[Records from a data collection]
Lemma TrInv_init {E : Env} urls : TrInv urls [] init.
Proof.
  split; simpl; try done.
  split; [constructor|]. intros i. split; [by intros ?%elem_of_nil|done].
Qed.

Lemma Reach_inv {E : Env} N urls tr s :
  Reach N urls tr s -> StInv N s /\ TrInv urls tr s.
Proof.
  induction 1 as [|tr s a e s' _ [IHs IHt] Hstep].
  - split; [apply StInv_init|apply TrInv_init].
  - split; [by eapply StInv_step|by eapply TrInv_step].
Qed.

Lemma run_Reach {E : Env} N urls acts : forall tr0 s tr s',
  Reach N urls tr0 s -> run N urls acts s = Some (tr, s') ->
  Reach N urls (tr0 ++ tr) s'.
Proof.
  induction acts as [|a acts IH]; intros tr0 s tr s' Hr Hrun; simpl in Hrun.
  - injection Hrun as <- <-. by rewrite app_nil_r.
  - destruct (step N urls a s) as [[e s1]|] eqn:Hstep; [|done].
    destruct (run N urls acts s1) as [[tr1 s2]|] eqn:Hrest; [|done].
    injection Hrun as <- <-.
    rewrite cons_middle, (assoc_L (++)).
    eapply IH; [|done]. by eapply Reach_step.
Qed.

Lemma run_init_Reach {E : Env} N urls acts tr s :
  run N urls acts init = Some (tr, s) -> Reach N urls tr s.
Proof. intros Hrun. by apply (run_Reach N urls acts [] init tr s (Reach_init N urls)). Qed.

Lemma run_app {E : Env} N urls acts1 : forall acts2 s tr1 s1 tr2 s2,
  run N urls acts1 s = Some (tr1, s1) -> run N urls acts2 s1 = Some (tr2, s2) ->
  run N urls (acts1 ++ acts2) s = Some (tr1 ++ tr2, s2).
Proof.
  induction acts1 as [|a acts1 IH]; intros acts2 s tr1 s1 tr2 s2 H1 H2; simpl in *.
  - by injection H1 as <- <-.
  - destruct (step N urls a s) as [[e s']|]; [|done].
    destruct (run N urls acts1 s') as [[tr' s'']|] eqn:Hr; [|done].
    injection H1 as <- <-.
    by rewrite (IH acts2 s' tr' s'' tr2 s2 Hr H2).
Qed.

Lemma Reach_run {E : Env} N urls tr s :
  Reach N urls tr s -> exists acts, run N urls acts init = Some (tr, s).
Proof.
  induction 1 as [|tr s a e s' _ [acts IH] Hstep].
  - by exists [].
  - exists (acts ++ [a]). eapply run_app; [done|]. simpl. by rewrite Hstep.
Qed.

(** Every prefix of a trace is the trace of a run. *)
Lemma Reach_prefix {E : Env} N urls tr1 tr2 s :
  Reach N urls (tr1 ++ tr2) s -> exists s1, Reach N urls tr1 s1.
Proof.
  revert s. induction tr2 as [|e tr2 IH] using rev_ind; intros s Hr.
  - rewrite app_nil_r in Hr. by exists s.
  - rewrite (assoc_L (++)) in Hr. inversion Hr as [Hnil|tr s0 a e0 s' Hr0 Hstep Heq].
    + by destruct (tr1 ++ tr2).
    + apply app_inj_tail in Heq as [-> ->]. by eapply IH.
Qed.

(** Every transition lowers the weight: all runs are finite. *)
Lemma step_weight {E : Env} N urls a s e s' :
  step N urls a s = Some (e, s') -> weight N urls s' < weight N urls s.
Proof.
  intros Hs. destruct s as [m f c ws k g uc rc p].
  step_inv Hs a.
  all: unbool; try split_ws; unfold weight; simpl;
    rewrite ?sum_list_with_app; simpl; lia.
Qed.

Lemma run_bounded {E : Env} N urls acts : forall s tr s',
  run N urls acts s = Some (tr, s') ->
  length tr = length acts /\ length acts + weight N urls s' <= weight N urls s.
Proof.
  induction acts as [|a acts IH]; intros s tr s' Hrun; simpl in Hrun.
  - injection Hrun as <- <-. simpl. lia.
  - destruct (step N urls a s) as [[e s1]|] eqn:Hstep; [|done].
    destruct (run N urls acts s1) as [[tr1 s2]|] eqn:Hrest; [|done].
    injection Hrun as <- <-.
    apply step_weight in Hstep. apply IH in Hrest as [? ?]. simpl. lia.
Qed.

Lemma live_lookup ws :
  live ws <> 0 -> exists i w, ws !! i = Some w /\ w <> WExited.
Proof.
  unfold live. induction ws as [|w ws IH]; simpl; [done|]. intros Hl.
  destruct (decide (alive w = 0)) as [Hz|Hnz].
  - destruct IH as (i & w' & Hi & Hw'); [lia|]. by exists (S i), w'.
  - exists 0, w. split; [done|]. by intros ->.
Qed.

Ltac enabled a :=
  exists a; unfold step, main_step, feed_step, closeUrl_step, worker_step,
    result_step, coordinator_step, resultCollector_step; simpl;
  repeat match goal with
    | Hl : ?ws !! ?i = Some _ |- context [?ws !! ?i] => rewrite Hl; simpl
    | Hb : ?b = _ |- context [if ?b then _ else _] => rewrite Hb; simpl
    end;
  eauto.

(** No deadlock: as long as [main] has not received its collection, some
    goroutine can move. *)
Lemma progress {E : Env} N urls (w0 : World) s :
  StInv N s -> is_finished s = false ->
  exists a e s', step N urls a s = Some (e, s').
Proof.
  intros [Hp Hph Hwg Hu Hpast Hr Hk Hc] Hfin.
  destruct s as [m f c ws k g uc rc p]; unfold phase_ok, is_finished in *;
    simpl in *; subst p.
  destruct m; try discriminate.
  1, 2, 4, 5: by enabled AMain.
  { exists AMain. unfold step, main_step; simpl. destruct (i <=? N)%Z; eauto. }
  destruct Hph as ([f' ->] & [c' ->] & [k' ->] & Hlen).
  destruct c' as [rs|rs|]; [|by enabled AMain|by destruct Hc].
  destruct rc eqn:Hrc; [by enabled ACollectorEnd|].
  destruct k'; simpl in Hr; [|by enabled ACloseResult|done].
  destruct (g =? 0)%Z eqn:Hg; [by enabled AWait|]. unbool.
  destruct (live_lookup ws) as (i & w & Hi & Hw); [lia|].
  destruct w; try done.
  - destruct uc eqn:Huc; [by enabled (ARangeEnd i)|].
    destruct f' as [[|u rest]|]; simpl in Hu; [by enabled ACloseUrl| |done].
    by enabled (AFeed i).
  - by enabled (AScrape i w0).
  - by enabled (AResult i).
  - assert ((g - 1 <? 0)%Z = false) as Hg1.
    { apply Z.ltb_ge.
      assert (WDefer ∈ ws) as Hin by (apply list_elem_of_lookup; eauto).
      pose proof (sum_list_with_in _ alive ws Hin).
      unfold live in Hwg. simpl in *. lia. }
    by enabled (ADone i).
Qed.

(** Hence every reachable state has a continuation that finishes. *)
Lemma completion {E : Env} N urls (w0 : World) tr s :
  Reach N urls tr s ->
  exists acts tr' s', run N urls acts s = Some (tr', s') /\ is_finished s' = true.
Proof.
  remember (weight N urls s) as n eqn:Hn. revert tr s Hn.
  induction n as [n IH] using lt_wf_ind. intros tr s -> Hr.
  destruct (is_finished s) eqn:Hfin.
  - by exists [], [], s.
  - destruct (Reach_inv _ _ _ _ Hr) as [HS _].
    destruct (progress N urls w0 s HS Hfin) as (a & e & s1 & Hstep).
    destruct (IH _ (step_weight _ _ _ _ _ _ Hstep) (tr ++ [e]) s1 eq_refl)
      as (acts & tr' & s' & Hrun & Hf); [by eapply Reach_step|].
    exists (a :: acts), (e :: tr'), s'. simpl. by rewrite Hstep, Hrun.
Qed.

(* ------------------------------------------------------------------ *)
(** ** Consequences of the invariants *)

Lemma fed_app tr1 tr2 : fed (tr1 ++ tr2) = fed tr1 ++ fed tr2.
Proof. apply omap_app. Qed.

Lemma arrivals_app tr1 tr2 : arrivals (tr1 ++ tr2) = arrivals tr1 ++ arrivals tr2.
Proof. apply omap_app. Qed.

Lemma dones_app tr1 tr2 : dones (tr1 ++ tr2) = dones tr1 ++ dones tr2.
Proof. apply omap_app. Qed.

Lemma url_closes_app tr1 tr2 :
  url_closes (tr1 ++ tr2) = url_closes tr1 ++ url_closes tr2.
Proof. apply omap_app. Qed.

Lemma result_closes_app tr1 tr2 :
  result_closes (tr1 ++ tr2) = result_closes tr1 ++ result_closes tr2.
Proof. apply omap_app. Qed.

Lemma delivered_app tr1 tr2 :
  delivered (tr1 ++ tr2) = delivered tr1 ++ delivered tr2.
Proof. apply omap_app. Qed.

(** Observations of a trace cut at one of its events. *)
Ltac obs_cut H :=
  rewrite cons_middle, (assoc_L (++)) in H;
  rewrite ?fed_app, ?arrivals_app, ?dones_app, ?url_closes_app,
    ?result_closes_app, ?delivered_app in H;
  rewrite ?fed_snoc, ?arrivals_snoc, ?dones_snoc, ?url_closes_snoc,
    ?result_closes_snoc, ?delivered_snoc in H;
  rewrite ?app_nil_r in H.

Lemma feeds_fed tr : (feeds tr).*2 = fed tr.
Proof.
  unfold feeds, fed. induction tr as [|e tr IH]; [done|].
  destruct e; simpl; first [exact IH | f_equal; exact IH].
Qed.

Lemma all_exited_live ws : Forall (fun w => w = WExited) ws -> live ws = 0.
Proof. unfold live. induction 1 as [|w ws -> _ IH]; simpl; [done|]. by rewrite IH. Qed.

Lemma all_exited_bind {A} (f : Worker -> list A) ws :
  f WExited = [] -> Forall (fun w => w = WExited) ws -> ws ≫= f = [].
Proof.
  intros Hf. induction 1 as [|w ws -> _ IH]; [done|]. by rewrite bind_cons, IH, Hf.
Qed.

(** Once [resultChannel] is closed, every worker is past its [wg.Done()]. *)
Lemma closed_facts N s :
  StInv N s -> resultClosed s = true ->
  Forall (fun w => w = WExited) (workers s)
  /\ length (workers s) = Z.to_nat N /\ wg s = 0%Z.
Proof.
  intros [Hp Hph Hwg Hu Hpast Hr Hk Hc] Hrc.
  destruct s as [m f c ws k g uc rc p]; unfold phase_ok in *; simpl in *; subst.
  destruct k as [[]|]; try done.
  pose proof (all_exited_live _ Hk) as Hl. split; [done|].
  destruct m; try (by destruct Hph as (_ & _ & [=] & _));
    try (by destruct Hph as (_ & _ & _ & [=])); lia.
Qed.

Lemma finished_facts {E : Env} N urls tr s rs :
  Reach N urls tr s -> main s = MFinished rs ->
  rs = arrivals tr /\ delivered tr = [rs] /\ resultClosed s = true.
Proof.
  intros Hr Hm. destruct (Reach_inv _ _ _ _ Hr) as [HS HT].
  pose proof (tr_del _ _ _ HT) as Hd. pose proof (st_phase _ _ HS) as Hph.
  pose proof (st_coll _ _ HS) as Hc. unfold phase_ok in Hph.
  rewrite Hm in Hd, Hph. destruct Hd as [Hd1 Hd2], Hph as (_ & Hcol & _).
  rewrite Hcol in Hc. by destruct Hc.
Qed.

Lemma dones_all {E : Env} urls tr s :
  TrInv urls tr s -> Forall (fun w => w = WExited) (workers s) ->
  dones tr ≡ₚ seq 0 (length (workers s)).
Proof.
  intros HT Hall. destruct (tr_dones _ _ _ HT) as [Hnd Hd].
  apply NoDup_Permutation; [done|apply NoDup_seq|].
  intros i. rewrite Hd, elem_of_seq. split.
  - intros Hl%lookup_lt_Some. lia.
  - intros [_ Hlt]. destruct (lookup_lt_is_Some_2 (workers s) i) as [w Hw]; [lia|].
    by rewrite Hw, (Forall_lookup_1 _ _ _ _ Hall Hw).
Qed.

(** With at least one worker, a closed [resultChannel] means the feeder
    has handed out every URL. *)
Lemma closed_fed {E : Env} N urls tr s :
  (1 <= N)%Z -> Reach N urls tr s -> resultClosed s = true -> fed tr = urls.
Proof.
  intros HN Hr Hrc. destruct (Reach_inv _ _ _ _ Hr) as [HS HT].
  destruct (closed_facts _ _ HS Hrc) as (Hall & Hlen & _).
  pose proof (st_past _ _ HS) as Hpast. pose proof (st_url _ _ HS) as Hu.
  pose proof (tr_fed _ _ _ HT) as Hfed.
  destruct (workers s) as [|w ws]; [simpl in Hlen; lia|].
  apply Forall_cons in Hall as [-> _]. apply Forall_cons in Hpast as [Hp _].
  rewrite Hp in Hu by done. by destruct (feeder s) as [[]|].
Qed.

Lemma Reach_split {E : Env} N urls pre e post s :
  Reach N urls (pre ++ e :: post) s -> exists s1, Reach N urls (pre ++ [e]) s1.
Proof. rewrite cons_middle, (assoc_L (++)). apply Reach_prefix. Qed.

Lemma workers_bound N s :
  StInv N s -> (Z.of_nat (length (workers s)) <= Z.max 0 N)%Z.
Proof.
  intros HS. pose proof (st_phase _ _ HS) as Hph. unfold phase_ok in Hph.
  destruct (main s); destruct Hph as (? & ? & Hws & ?);
    try (rewrite Hws; simpl); lia.
Qed.

Lemma fed_prefix {E : Env} urls tr s :
  TrInv urls tr s -> exists rest, urls = fed tr ++ rest.
Proof.
  intros HT. pose proof (tr_fed _ _ _ HT) as Hfed.
  destruct (feeder s) as [[rest|]|].
  - by exists rest.
  - exists []. by rewrite app_nil_r.
  - exists urls. by rewrite Hfed.
Qed.

(** Events of a pool without workers involve no worker. *)
Lemma no_worker_events tr :
  Forall (fun e => forall i, ev_worker e = Some i -> i < 0) tr ->
  fed tr = [] /\ arrivals tr = [].
Proof.
  unfold fed, arrivals. induction 1 as [|e tr He _ [IH1 IH2]]; [done|].
  destruct e; simpl; try done; specialize (He _ eq_refl); lia.
Qed.

(** In a pool of one worker, every event of a worker is that worker's. *)
Lemma single_worker_events tr :
  Forall (fun e => forall i, ev_worker e = Some i -> i < 1) tr ->
  fed tr = fed_to 0 tr /\ scrapes tr = scrapes_of 0 tr
  /\ arrivals tr = results_of 0 tr.
Proof.
  unfold fed, fed_to, scrapes, scrapes_of, arrivals, results_of.
  induction 1 as [|e tr He _ (IH1 & IH2 & IH3)]; [done|].
  destruct e as [| |i ?| |i ? ?|i ?| | |]; simpl; try done;
    specialize (He _ eq_refl); assert (i = 0) as -> by lia; simpl;
    repeat split;
    first [ exact IH1 | exact IH2 | exact IH3
          | f_equal; first [ exact IH1 | exact IH2 | exact IH3 ] ].
Qed.

(** A worker blocked in its send always finds the collector receiving. *)
Lemma send_enabled N s i r :
  StInv N s -> workers s !! i = Some (WSend r) ->
  exists rs, collector s = Some (CRange rs) /\ resultClosed s = false.
Proof.
  intros HS Hw. destruct (resultClosed s) eqn:Hrc.
  - destruct (closed_facts _ _ HS Hrc) as (Hall & _).
    by pose proof (Forall_lookup_1 _ _ _ _ Hall Hw).
  - pose proof (st_coll _ _ HS) as Hc. pose proof (st_phase _ _ HS) as Hph.
    unfold phase_ok in Hph. rewrite Hrc in Hc.
    destruct (collector s) as [[rs|rs|]|]; [by exists rs|done|by destruct Hc|].
    destruct (main s); destruct Hph as (? & Hcol & Hws & ?);
      try (by destruct Hcol); try done.
    all: by rewrite Hws in Hw.
Qed.

(** With at least one worker, the collection [main] receives has one
    result per URL, and every URL went to one existing worker. *)
Lemma collection_complete {E : Env} N urls tr s rs :
  (1 <= N)%Z -> Reach N urls tr s -> main s = MFinished rs ->
  URL <$> rs ≡ₚ urls /\ length rs = length urls
  /\ (feeds tr).*2 = urls
  /\ Forall (fun iu => (Z.of_nat iu.1 < N)%Z) (feeds tr)
  /\ (scrapes tr).*1 ≡ₚ urls /\ (scrapes tr).*2 ≡ₚ rs.
Proof.
  intros HN Hrun Hm.
  destruct (finished_facts _ _ _ _ _ Hrun Hm) as (-> & _ & Hrc).
  destruct (Reach_inv _ _ _ _ Hrun) as [HS HT].
  destruct (closed_facts _ _ HS Hrc) as (Hall & Hlen & _).
  pose proof (closed_fed _ _ _ _ HN Hrun Hrc) as Hfed.
  pose proof (tr_perm _ _ _ HT) as Hperm.
  pose proof (tr_recv _ _ _ HT) as Hrecv.
  pose proof (tr_calls _ _ _ HT) as Hcalls.
  rewrite (all_exited_bind inflight _ eq_refl Hall), app_nil_r, Hfed in Hperm.
  rewrite (all_exited_bind holding _ eq_refl Hall), app_nil_r, Hfed in Hrecv.
  rewrite (all_exited_bind held _ eq_refl Hall), app_nil_r in Hcalls.
  split; [done|]. split; [by rewrite Hperm, length_fmap|].
  split; [by rewrite feeds_fed|].
  split; [|done].
  pose proof (tr_idx _ _ _ HT) as Hidx. rewrite Hlen in Hidx.
  clear -Hidx. unfold feeds. induction tr as [|e tr IH]; [constructor|].
  apply Forall_cons in Hidx as [He Htr]. destruct e; simpl; auto.
  constructor; [|by auto]. simpl. specialize (He _ eq_refl). lia.
Qed.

## [What you should do]
Copy, word for word, the line that contains "clear -Hidx. unfold" and every line after it through the end of the records, and nothing else.

## [The completed task]
  clear -Hidx. unfold feeds. induction tr as [|e tr IH]; [constructor|].
  apply Forall_cons in Hidx as [He Htr]. destruct e; simpl; auto.
  constructor; [|by auto]. simpl. specialize (He _ eq_refl). lia.
Qed.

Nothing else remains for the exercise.